# What is being asked
Write back each entry precisely as it is given.

# Excerpted records
(** X16. When no awaited task ends in an exception of its own and both
    sessions close, [async_shutdown] returns: the CSV import task and the
    task the regular handle names are then no longer running, the
    sessions have been closed in the order web user (if there is one),
    public client, none of them twice, and no attribute of the
    coordinator was assigned and no capability called. *)
Theorem shutdown_completes (senv : ShutdownEnv) (h : Host) :
  (forall e, await_csv_import senv <> AwaitRaised e) ->
  (forall e, await_regular_sync senv <> AwaitRaised e) ->
  webuser_close_result senv = Ok tt ->
  public_close_result senv = Ok tt ->
  exists h', async_shutdown senv h = (Ok tt, h') /\
    _csv_import_task h' <> Some Running /\
    (forall t tk, _regular_sync_task (self (world h')) = Some t ->
       tasks (world h') !! t = Some tk -> task_state tk = Done) /\
    closed h'
    = closed h ++ (if truthy (_webuser (self (world h)))
                   then [webuser_session] else [])
      ++ [public_client_session] /\
    self (world h') = self (world h) /\ calls (world h') = calls (world h) /\
    tracked h' = tracked h.
Proof.
  intros Hcsv Hreg Hweb Hpub.
  destruct (async_shutdown_spec senv h)
    as (r & h' & E & Hs & Hc & Ht & Hcsv' & _ & Hr).
  destruct r as [[]|e].
  - exists h'. destruct Hr as (Hcl & Hd & _). repeat split; done.
  - exfalso.
    destruct Hr as [(_ & Ha & _) | [(Ha & _) | [(_ & Ha & _) | (Ha & _)]]].
    + by apply (Hcsv e).
    + by apply (Hreg e).
    + congruence.
    + congruence.
Qed.

Lemma shutdown_completes_witness :
  exists h', async_shutdown senv_quiet host_both = (Ok tt, h') /\
    _csv_import_task h' <> Some Running /\
    (forall t tk, _regular_sync_task (self (world h')) = Some t ->
       tasks (world h') !! t = Some tk -> task_state tk = Done) /\
    closed h'
    = closed host_both
      ++ (if truthy (_webuser (self (world host_both)))
          then [webuser_session] else [])
      ++ [public_client_session] /\
    self (world h') = self (world host_both) /\
    calls (world h') = calls (world host_both) /\
    tracked h' = tracked host_both.
Proof.
  apply (shutdown_completes senv_quiet host_both).
  - discriminate.
  - discriminate.
  - reflexivity.
  - reflexivity.
Defined.

(** X17. [async_shutdown] raises only what an awaited task ended in or
    what the closing of a session raised, and nothing shields the steps
    that follow: after an exception from an awaited task no session is
    closed, and after one from the web user's session the public client's
    session is not closed. *)
Theorem shutdown_failure (senv : ShutdownEnv) (h h' : Host) (e : Exn) :
  async_shutdown senv h = (Raise e, h') ->
  (await_csv_import senv = AwaitRaised e \/
   await_regular_sync senv = AwaitRaised e) /\ closed h' = closed h
  \/
  webuser_close_result senv = Raise e /\
  is_Some (_webuser (self (world h))) /\
  closed h' = closed h ++ [webuser_session]
  \/
  public_close_result senv = Raise e /\
  closed h'
  = closed h ++ (if truthy (_webuser (self (world h)))
                 then [webuser_session] else [])
    ++ [public_client_session].
Proof.
  intros Hrun.
  destruct (async_shutdown_spec senv h) as (r & h'' & E & _ & _ & _ & _ & _ & Hr).
  rewrite Hrun in E. injection E as <- <-.
  destruct Hr as [(_ & Ha & Hcl & _) | [(Ha & _ & Hcl)
    | [(Hw & Ha & Hcl) | (Ha & Hcl)]]].
  - left. split; [by left|done].
  - left. split; [by right|done].
  - right. left. done.
  - right. right. done.
Qed.

Lemma shutdown_failure_witness :
  (await_csv_import senv_sync_fails = AwaitRaised (OtherException "sync failed")
   \/ await_regular_sync senv_sync_fails
      = AwaitRaised (OtherException "sync failed")) /\
  closed (snd (async_shutdown senv_sync_fails host_both)) = closed host_both
  \/
  webuser_close_result senv_sync_fails = Raise (OtherException "sync failed") /\
  is_Some (_webuser (self (world host_both))) /\
  closed (snd (async_shutdown senv_sync_fails host_both))
  = closed host_both ++ [webuser_session]
  \/
  public_close_result senv_sync_fails = Raise (OtherException "sync failed") /\
  closed (snd (async_shutdown senv_sync_fails host_both))
  = closed host_both
    ++ (if truthy (_webuser (self (world host_both)))
        then [webuser_session] else [])
    ++ [public_client_session].
Proof.
  apply (shutdown_failure senv_sync_fails host_both
           (snd (async_shutdown senv_sync_fails host_both))
           (OtherException "sync failed")).
  vm_compute. reflexivity.
Defined.

(** X18. [async_shutdown] ends no task but the CSV import and the one the
    regular handle names: a running calendar synchronisation is left
    running, every task the handle does not name is left as it is, and of
    the running consumption synchronisations at most one is ended. *)
Theorem shutdown_cancels_only_named_task (senv : ShutdownEnv) (h : Host) :
  handles_valid (world h) ->
  let h' := snd (async_shutdown senv h) in
  running calendar_sync (tasks (world h'))
  = running calendar_sync (tasks (world h)) /\
  (running consumption_sync (tasks (world h))
   <= S (running consumption_sync (tasks (world h'))))%nat /\
  length (tasks (world h')) = length (tasks (world h)) /\
  forall t, _regular_sync_task (self (world h)) <> Some t ->
    tasks (world h') !! t = tasks (world h) !! t.
Proof.
  intros (_ & Hvalid) h'. subst h'.
  destruct (async_shutdown_spec senv h)
    as (r & h' & E & _ & _ & _ & _ & Ht & _).
  rewrite E. simpl.
  destruct Ht as [-> | (t & tk & Hh & Hl & Hs & ->)].
  - repeat split; try done. lia.
  - destruct (Hvalid t Hh) as (tk' & Hl' & Hn).
    assert (tk' = tk) as -> by congruence.
    destruct (running_insert_done calendar_sync _ t tk Hl) as (Hc & _).
    destruct (running_insert_done consumption_sync _ t tk Hl)
      as (_ & Hle & _ & Hother).
    split; [apply Hc; congruence|]. split; [done|].
    split; [by rewrite length_insert|].
    intros t' Hne. apply Hother. congruence.
Qed.

Lemma shutdown_cancels_only_named_task_witness :
  let h' := snd (async_shutdown senv_quiet host_both) in
  running calendar_sync (tasks (world h'))
  = running calendar_sync (tasks (world host_both)) /\
  (running consumption_sync (tasks (world host_both))
   <= S (running consumption_sync (tasks (world h'))))%nat /\
  length (tasks (world h')) = length (tasks (world host_both)) /\
  forall t, _regular_sync_task (self (world host_both)) <> Some t ->
    tasks (world h') !! t = tasks (world host_both) !! t.
Proof.
  apply (shutdown_cancels_only_named_task senv_quiet host_both).
  apply host_both_handles_valid.
Defined.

# Your solution
(** X16. When no awaited task ends in an exception of its own and both
    sessions close, [async_shutdown] returns: the CSV import task and the
    task the regular handle names are then no longer running, the
    sessions have been closed in the order web user (if there is one),
    public client, none of them twice, and no attribute of the
    coordinator was assigned and no capability called. *)
Theorem shutdown_completes (senv : ShutdownEnv) (h : Host) :
  (forall e, await_csv_import senv <> AwaitRaised e) ->
  (forall e, await_regular_sync senv <> AwaitRaised e) ->
  webuser_close_result senv = Ok tt ->
  public_close_result senv = Ok tt ->
  exists h', async_shutdown senv h = (Ok tt, h') /\
    _csv_import_task h' <> Some Running /\
    (forall t tk, _regular_sync_task (self (world h')) = Some t ->
       tasks (world h') !! t = Some tk -> task_state tk = Done) /\
    closed h'
    = closed h ++ (if truthy (_webuser (self (world h)))
                   then [webuser_session] else [])
      ++ [public_client_session] /\
    self (world h') = self (world h) /\ calls (world h') = calls (world h) /\
    tracked h' = tracked h.
Proof.
  intros Hcsv Hreg Hweb Hpub.
  destruct (async_shutdown_spec senv h)
    as (r & h' & E & Hs & Hc & Ht & Hcsv' & _ & Hr).
  destruct r as [[]|e].
  - exists h'. destruct Hr as (Hcl & Hd & _). repeat split; done.
  - exfalso.
    destruct Hr as [(_ & Ha & _) | [(Ha & _) | [(_ & Ha & _) | (Ha & _)]]].
    + by apply (Hcsv e).
    + by apply (Hreg e).
    + congruence.
    + congruence.
Qed.

Lemma shutdown_completes_witness :
  exists h', async_shutdown senv_quiet host_both = (Ok tt, h') /\
    _csv_import_task h' <> Some Running /\
    (forall t tk, _regular_sync_task (self (world h')) = Some t ->
       tasks (world h') !! t = Some tk -> task_state tk = Done) /\
    closed h'
    = closed host_both
      ++ (if truthy (_webuser (self (world host_both)))
          then [webuser_session] else [])
      ++ [public_client_session] /\
    self (world h') = self (world host_both) /\
    calls (world h') = calls (world host_both) /\
    tracked h' = tracked host_both.
Proof.
  apply (shutdown_completes senv_quiet host_both).
  - discriminate.
  - discriminate.
  - reflexivity.
  - reflexivity.
Defined.

(** X17. [async_shutdown] raises only what an awaited task ended in or
    what the closing of a session raised, and nothing shields the steps
    that follow: after an exception from an awaited task no session is
    closed, and after one from the web user's session the public client's
    session is not closed. *)
Theorem shutdown_failure (senv : ShutdownEnv) (h h' : Host) (e : Exn) :
  async_shutdown senv h = (Raise e, h') ->
  (await_csv_import senv = AwaitRaised e \/
   await_regular_sync senv = AwaitRaised e) /\ closed h' = closed h
  \/
  webuser_close_result senv = Raise e /\
  is_Some (_webuser (self (world h))) /\
  closed h' = closed h ++ [webuser_session]
  \/
  public_close_result senv = Raise e /\
  closed h'
  = closed h ++ (if truthy (_webuser (self (world h)))
                 then [webuser_session] else [])
    ++ [public_client_session].
Proof.
  intros Hrun.
  destruct (async_shutdown_spec senv h) as (r & h'' & E & _ & _ & _ & _ & _ & Hr).
  rewrite Hrun in E. injection E as <- <-.
  destruct Hr as [(_ & Ha & Hcl & _) | [(Ha & _ & Hcl)
    | [(Hw & Ha & Hcl) | (Ha & Hcl)]]].
  - left. split; [by left|done].
  - left. split; [by right|done].
  - right. left. done.
  - right. right. done.
Qed.

Lemma shutdown_failure_witness :
  (await_csv_import senv_sync_fails = AwaitRaised (OtherException "sync failed")
   \/ await_regular_sync senv_sync_fails
      = AwaitRaised (OtherException "sync failed")) /\
  closed (snd (async_shutdown senv_sync_fails host_both)) = closed host_both
  \/
  webuser_close_result senv_sync_fails = Raise (OtherException "sync failed") /\
  is_Some (_webuser (self (world host_both))) /\
  closed (snd (async_shutdown senv_sync_fails host_both))
  = closed host_both ++ [webuser_session]
  \/
  public_close_result senv_sync_fails = Raise (OtherException "sync failed") /\
  closed (snd (async_shutdown senv_sync_fails host_both))
  = closed host_both
    ++ (if truthy (_webuser (self (world host_both)))
        then [webuser_session] else [])
    ++ [public_client_session].
Proof.
  apply (shutdown_failure senv_sync_fails host_both
           (snd (async_shutdown senv_sync_fails host_both))
           (OtherException "sync failed")).
  vm_compute. reflexivity.
Defined.

(** X18. [async_shutdown] ends no task but the CSV import and the one the
    regular handle names: a running calendar synchronisation is left
    running, every task the handle does not name is left as it is, and of
    the running consumption synchronisations at most one is ended. *)
Theorem shutdown_cancels_only_named_task (senv : ShutdownEnv) (h : Host) :
  handles_valid (world h) ->
  let h' := snd (async_shutdown senv h) in
  running calendar_sync (tasks (world h'))
  = running calendar_sync (tasks (world h)) /\
  (running consumption_sync (tasks (world h))
   <= S (running consumption_sync (tasks (world h'))))%nat /\
  length (tasks (world h')) = length (tasks (world h)) /\
  forall t, _regular_sync_task (self (world h)) <> Some t ->
    tasks (world h') !! t = tasks (world h) !! t.
Proof.
  intros (_ & Hvalid) h'. subst h'.
  destruct (async_shutdown_spec senv h)
    as (r & h' & E & _ & _ & _ & _ & Ht & _).
  rewrite E. simpl.
  destruct Ht as [-> | (t & tk & Hh & Hl & Hs & ->)].
  - repeat split; try done. lia.
  - destruct (Hvalid t Hh) as (tk' & Hl' & Hn).
    assert (tk' = tk) as -> by congruence.
    destruct (running_insert_done calendar_sync _ t tk Hl) as (Hc & _).
    destruct (running_insert_done consumption_sync _ t tk Hl)
      as (_ & Hle & _ & Hother).
    split; [apply Hc; congruence|]. split; [done|].
    split; [by rewrite length_insert|].
    intros t' Hne. apply Hother. congruence.
Qed.

Lemma shutdown_cancels_only_named_task_witness :
  let h' := snd (async_shutdown senv_quiet host_both) in
  running calendar_sync (tasks (world h'))
  = running calendar_sync (tasks (world host_both)) /\
  (running consumption_sync (tasks (world host_both))
   <= S (running consumption_sync (tasks (world h'))))%nat /\
  length (tasks (world h')) = length (tasks (world host_both)) /\
  forall t, _regular_sync_task (self (world host_both)) <> Some t ->
    tasks (world h') !! t = tasks (world host_both) !! t.
Proof.
  apply (shutdown_cancels_only_named_task senv_quiet host_both).
  apply host_both_handles_valid.
Defined.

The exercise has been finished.